During his 23-year tenure at Goldman Sachs, Sharp was the boss of Rishi Sunak, the current U.K. Chancellor of the Exchequer. Sharp has been an informal adviser to Sunak since the beginning of the COVID-19 pandemic. He is understood to have played a key role in the creation of the U.K. government’s $1.9 billion arts sector lifeline and in the $648 million production insurance scheme.
The job pays £160,000 ($209,577) a year and “all reasonable and properly documented expenses incurred in performing the duties of these roles will be reimbursed in accordance with BBC’s expenses policy,” according to the job description.
While U.K. government’s Department for Digital, Culture, Media and Sport (DCMS) does not comment on speculation around appointments, culture secretary Oliver Dowden, speaking on broadcaster ITV’s Robert Peston show on Wednesday, said that there has been “all sorts of speculation,” around the pay for the job. When Peston suggested that a previous candidate who has since dropped out of the race, Charles Moore, was being offered £280,000 (366,681) for the job, Dowden said that the pay would not be more than the advertised amount. “These are large amounts of money, no doubt about that, but this is a big job, running an institution like the BBC, and a lot less than the commercial sector.”
When Peston asked him whether the job would go to a woman, Dowden said, “We’ll support the very best person.”
The salary amount is unlikely to be a consideration for Sharp, whose personal net worth is estimated to be well north of $100 million.
The job description calls for an “individual with demonstrable leadership skills and a passion for the media and public broadcasting, to represent the public interest in the BBC and maintain the Corporation’s independence.” The position also requires “experience of exercising financial management and securing value for money.”

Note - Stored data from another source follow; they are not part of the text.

Lemma weighted_calcMoistureDamping_ok (md : Weighted.t) (fms : dict R) :
  FuelComplex.fuelMoisture (Model.fuel md) = Some fms ->
  wf_dict fms ->
  (forall k, In k (dict_keys fms) ->
     exists e, dict_find k (FuelComplex.extMoisture (Model.fuel md)) = Some e
               /\ e <> 0) ->
  Weighted.calcMoistureDamping md
  = Ok (Model.with_dampMoisture
          (Some (moistureDamping_by_category
                   (FuelComplex.extMoisture (Model.fuel md)) fms)) md).
Proof.
  intros Hf Hwf Hext. unfold Weighted.calcMoistureDamping.
  rewrite Hf. cbn [bind attr].
  rewrite (for_each_store _
             (fun k m =>
                moistureDampingOf
                  (m / dget (FuelComplex.extMoisture (Model.fuel md)) k))).
  - reflexivity.
  - exact Hwf.
  - intros [k m] acc Hin. cbv zeta. cbn [fst snd].
    destruct (Hext k) as (e & He & Hne).
    { unfold dict_keys. apply in_map_iff. now exists (k, m). }
    unfold dict_get, dget. rewrite He. cbn [bind].
    rewrite py_div_ok by assumption. reflexivity.
Qed.

Lemma dget_found (d : dict R) (k : string) :
  In k (dict_keys d) -> dict_get k d = Ok (dget d k).
Proof.
  intros Hin. apply dict_find_keys in Hin. unfold dict_get, dget.
  destruct (dict_find k d); [reflexivity|contradiction].
Qed.

Lemma for_each_sum {X : Type} (body : X -> R -> result R) (term : X -> R)
    (l : list X) (s : R) :
  (forall x s, In x l -> body x s = Ok (s + term x)) ->
  for_each body l s = Ok (s + Rsum (map term l)).
Proof.
  revert s. induction l as [|x l IH]; simpl; intros s Hb.
  - f_equal. lra.
  - rewrite Hb by now left. cbn [bind].
    rewrite IH by (intros y s' Hy; apply Hb; now right).
    f_equal. lra.
Qed.

(** The loop of [calcReactionIntensity] as a sum over the categories of
    the moisture damping dictionary. *)
Lemma calcReactionIntensity_sum (cls : WeightedClass) (md : Weighted.t)
    (n h dmo dmi : dict R) (v : R) :
  FuelComplex.netFuelLoading (Model.fuel md) = Some n ->
  FuelComplex.heatContent (Model.fuel md) = Some h ->
  Model.dampMoisture md = Some dmo ->
  Model.dampMineral md = Some dmi ->
  Model.potReactionVelocity md = Some v ->
  (forall k, In k (dict_keys dmo) ->
     In k (dict_keys n) /\ In k (dict_keys h) /\ In k (dict_keys dmi) /\
     (cls = WeightedRothermelModel ->
      In k (dict_keys (FuelComplex.categoryWeighting (Model.fuel md))))) ->
  Weighted.calcReactionIntensity cls md
  = Ok (Model.with_reactionIntensity
          (Some (Rsum (map (intensity_term cls
                              (FuelComplex.categoryWeighting (Model.fuel md))
                              n h dmo dmi)
                         (dict_keys dmo)) * v)) md).
Proof.
  intros Hn Hh Hdmo Hdmi Hv Hkeys.
  unfold Weighted.calcReactionIntensity. rewrite Hdmo. cbn [bind attr].
  rewrite (for_each_sum _
             (intensity_term cls
                (FuelComplex.categoryWeighting (Model.fuel md))
                n h dmo dmi)).
  - cbn [bind]. rewrite Hv. cbn [bind attr]. do 3 f_equal. lra.
  - intros k s Hin. destruct (Hkeys k Hin) as (Kn & Kh & Kd & Kc).
    destruct cls.
    + unfold Weighted.intensityTerm_Rothermel. cbv zeta.
      rewrite (dget_found _ k (Kc eq_refl)). cbn [bind].
      rewrite Hn, Hh, Hdmo, Hdmi. unfold subscript. cbn [bind attr].
      rewrite !dget_found by assumption. reflexivity.
    + unfold Weighted.intensityTerm_Albini. cbv zeta.
      rewrite Hn, Hh, Hdmo, Hdmi. unfold subscript. cbn [bind attr].
      rewrite !dget_found by assumption. reflexivity.
Qed.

After having served as chair of the Royal Academy of the Arts for several years, and also as an adviser to U.K. Prime Minister Boris Johnson when he was mayor of London, and as a member of the Bank of England’s Financial Policy Committee from 2013 until 2019, Sharp would appear to fit the bill.
The position will close for applications Nov. 11, and final interviews will be in early December. The appointment will be made by Dowden, with the agreement of the Prime Minister.
The names of former Chancellor of the Exchequer, George Osborne, Robbie Gibb, a former BBC executive who became Johnson’s communications chief, and, and former culture secretary Nicky Morgan, have also doing the rounds as possible candidates.
The current chair, David Clementi, steps down in February.